## What needs to be done
State only how many lines of the records contain the string "Herr".

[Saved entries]
════════

(** X14. With a text attachment -- a file that is no image -- preceded by images
    only, the user message comes back from compaction as that attachment's
    block text (header and file body): what the user typed, and every
    later attachment, is not in the history returned. *)
Theorem text_attachment_replaces_question (images rest : list (option File))
    (f : File) (newText : option string) :
  Forall image_upload images ->
  buffer f <> None ->
  is_image_file f = false ->
  Forall carries_buffer rest ->
  exists userMessage text,
    build_userMessage base64 utf8 newText (images ++ Some f :: rest)
    = Ok userMessage
    /\ processFile base64 utf8 (Some f) = Ok (Some (text_item text (Some true)))
    /\ compact_message userMessage = Ok (shown_user_message text).
Proof.
  intros Himages Hbuf Hkind Hrest.
  destruct (image_uploads_blocks images Himages) as (front & Hfront & Hnone).
  destruct (processFile_text_nonempty f Hbuf Hkind) as (text & Hblock & Htext).
  destruct (process_files_blocks base64 utf8 rest Hrest) as (back & Hback & _).
  assert (Htail : process_files base64 utf8 (Some f :: rest)
                  = Ok (text_item text (Some true) :: back)).
  { cbn [process_files]. rewrite Hblock, Hback. reflexivity. }
  pose proof (process_files_app _ _ _ _ Hfront Htail) as Hall.
  exists (user_message ((front ++ text_item text (Some true) :: back)
                        ++ new_text_items newText)), text.
  unfold build_userMessage. rewrite Hall. split; [reflexivity|].
  split; [exact Hblock|].
  unfold compact_message, user_message, shown_user_message. cbn.
  unfold display_content. rewrite !filter_app, Hnone. cbn.
  apply truthy_true_iff in Htext. now rewrite Htext.
Qed.

End TurnInHistory.

(* ------------------------------------------------------------------ *)
(** * Properties of the interaction store *)

(** ** The schema validator *)

Lemma includes_In (l : list string) (s : string) :
  JS.includes l s = true <-> In s l.
Proof.
  unfold JS.includes. rewrite existsb_exists. split.
  - intros (x & Hx & Heq). apply String.eqb_eq in Heq. now subst.
  - intros H. exists s. split; [exact H|apply String.eqb_refl].
Qed.

Lemma item_errors_nil (field expected : string) (items : list Cosmos.Value) :
  forall idx,
    Cosmos.item_errors field expected idx items = []
    <-> Forall (fun item => Cosmos.typeof item = expected) items.
Proof.
  induction items as [|item rest IH]; intros idx; simpl.
  - split; auto.
  - destruct (String.eqb_spec (Cosmos.typeof item) expected) as [Heq|Hneq]; simpl.
    + rewrite IH. split; [now constructor|intros H; now inversion H].
    + split; [discriminate|]. intros H. inversion H. contradiction.
Qed.

Lemma field_errors_nil (allowPartial : bool) (data : Cosmos.Object)
    (entry : string * Cosmos.Rules) :
  Cosmos.field_errors allowPartial data entry = []
  <-> Cosmos.field_accepts allowPartial data entry.
Proof.
  destruct entry as [field rules]. unfold Cosmos.field_errors, Cosmos.field_accepts.
  assert (Hmissing :
            (if Cosmos.required rules && negb allowPartial
             then [Cosmos.missing_message field] else []) = []
            <-> Cosmos.required rules = false \/ allowPartial = true).
  { destruct (Cosmos.required rules), allowPartial; simpl;
      split; auto; try discriminate; intros [H|H]; discriminate. }
  assert (Hpresent :
            forall value,
              (if JS.includes (Cosmos.allowedTypes rules) (Cosmos.jsType value)
               then []
               else [Cosmos.type_message field (Cosmos.jsType value)
                       (Cosmos.allowedTypes rules)])
                ++ match value, Cosmos.itemType rules with
                   | Cosmos.VArray items, Some expected =>
                       if JS.truthy expected
                       then Cosmos.item_errors field expected 0 items else []
                   | _, _ => []
                   end = []
              <-> In (Cosmos.jsType value) (Cosmos.allowedTypes rules)
                  /\ forall items expected,
                       value = Cosmos.VArray items ->
                       Cosmos.itemType rules = Some expected ->
                       expected <> "" ->
                       Forall (fun item => Cosmos.typeof item = expected) items).
  { intros value. rewrite <- includes_In.
    destruct (JS.includes (Cosmos.allowedTypes rules) (Cosmos.jsType value));
      simpl; [|split; [discriminate|intros [H _]; discriminate]].
    split.
    - intros H. split; [reflexivity|]. intros items expected -> Hitem Hexp.
      rewrite Hitem in H. apply truthy_true_iff in Hexp. rewrite Hexp in H.
      now apply item_errors_nil in H.
    - intros [_ H].
      destruct value as [| | | | |items|]; try reflexivity.
      destruct (Cosmos.itemType rules) as [expected|]; [|reflexivity].
      destruct (JS.truthy expected) eqn:Hexp; [|reflexivity].
      apply item_errors_nil. apply (H items expected); auto.
      now apply truthy_true_iff. }
  destruct (Cosmos.get data field) eqn:Hvalue;
    first [exact Hmissing | exact (Hpresent _)].
Qed.

Lemma flat_map_nil {A B} (f : A -> list B) (l : list A) :
  flat_map f l = [] <-> Forall (fun a => f a = []) l.
Proof.
  induction l as [|a rest IH]; simpl.
  - split; auto.
  - split.
    + intros H. apply app_eq_nil in H as [Ha Hrest]. constructor; [exact Ha|].
      now apply IH.
    + intros H. inversion H as [|? ? Ha Hrest]. subst.
      rewrite Ha. now apply IH.
Qed.

Lemma validate_done_iff (schema : Cosmos.Schema) (data : Cosmos.Object)
    (allowPartial : bool) :
  Cosmos.validateAgainstSchema schema data allowPartial = Cosmos.Done tt
  <-> Forall (Cosmos.field_accepts allowPartial data) schema.
Proof.
  unfold Cosmos.validateAgainstSchema, Cosmos.validation_errors.
  transitivity (flat_map (Cosmos.field_errors allowPartial data) schema = []).
  - destruct (flat_map (Cosmos.field_errors allowPartial data) schema);
      split; try reflexivity; discriminate.
  - rewrite flat_map_nil. split; intros H; eapply Forall_impl; try exact H;
      intros entry; apply field_errors_nil.
Qed.

(** X15. The validator accepts exactly the objects that satisfy every entry of
    the schema: each field absent where it may be (not required, or partial
    validation), or present with one of the allowed types and, for arrays
    under an item type, with items of that type only. *)
Theorem validator_accepts_iff (schema : Cosmos.Schema) (data : Cosmos.Object)
    (allowPartial : bool) :
  Cosmos.validateAgainstSchema schema data allowPartial = Cosmos.Done tt
  <-> Forall (Cosmos.field_accepts allowPartial data) schema.
Proof. apply validate_done_iff. Qed.

(** X16. In full validation every required field that is absent is named in the
    error's details, wherever it stands in the schema and whatever else is
    wrong with the object. *)
Theorem missing_required_field_is_reported (schema : Cosmos.Schema)
    (data : Cosmos.Object) (field : string) (rules : Cosmos.Rules) :
  In (field, rules) schema ->
  Cosmos.required rules = true ->
  Cosmos.get data field = Cosmos.VUndefined ->
  exists message details,
    Cosmos.validateAgainstSchema schema data false
    = Cosmos.Failed (Cosmos.SchemaFailure message details)
    /\ In (Cosmos.missing_message field) details.
Proof.
  intros Hin Hreq Hget.
  assert (Herr : In (Cosmos.missing_message field)
                   (Cosmos.validation_errors schema data false)).
  { unfold Cosmos.validation_errors. apply in_flat_map.
    exists (field, rules). split; [exact Hin|].
    unfold Cosmos.field_errors. rewrite Hget, Hreq. simpl. auto. }
  unfold Cosmos.validateAgainstSchema.
  destruct (Cosmos.validation_errors schema data false) as [|e errors];
    [contradiction|].
  eexists. eexists. split; [reflexivity|exact Herr].
Qed.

════════

## Final answer
2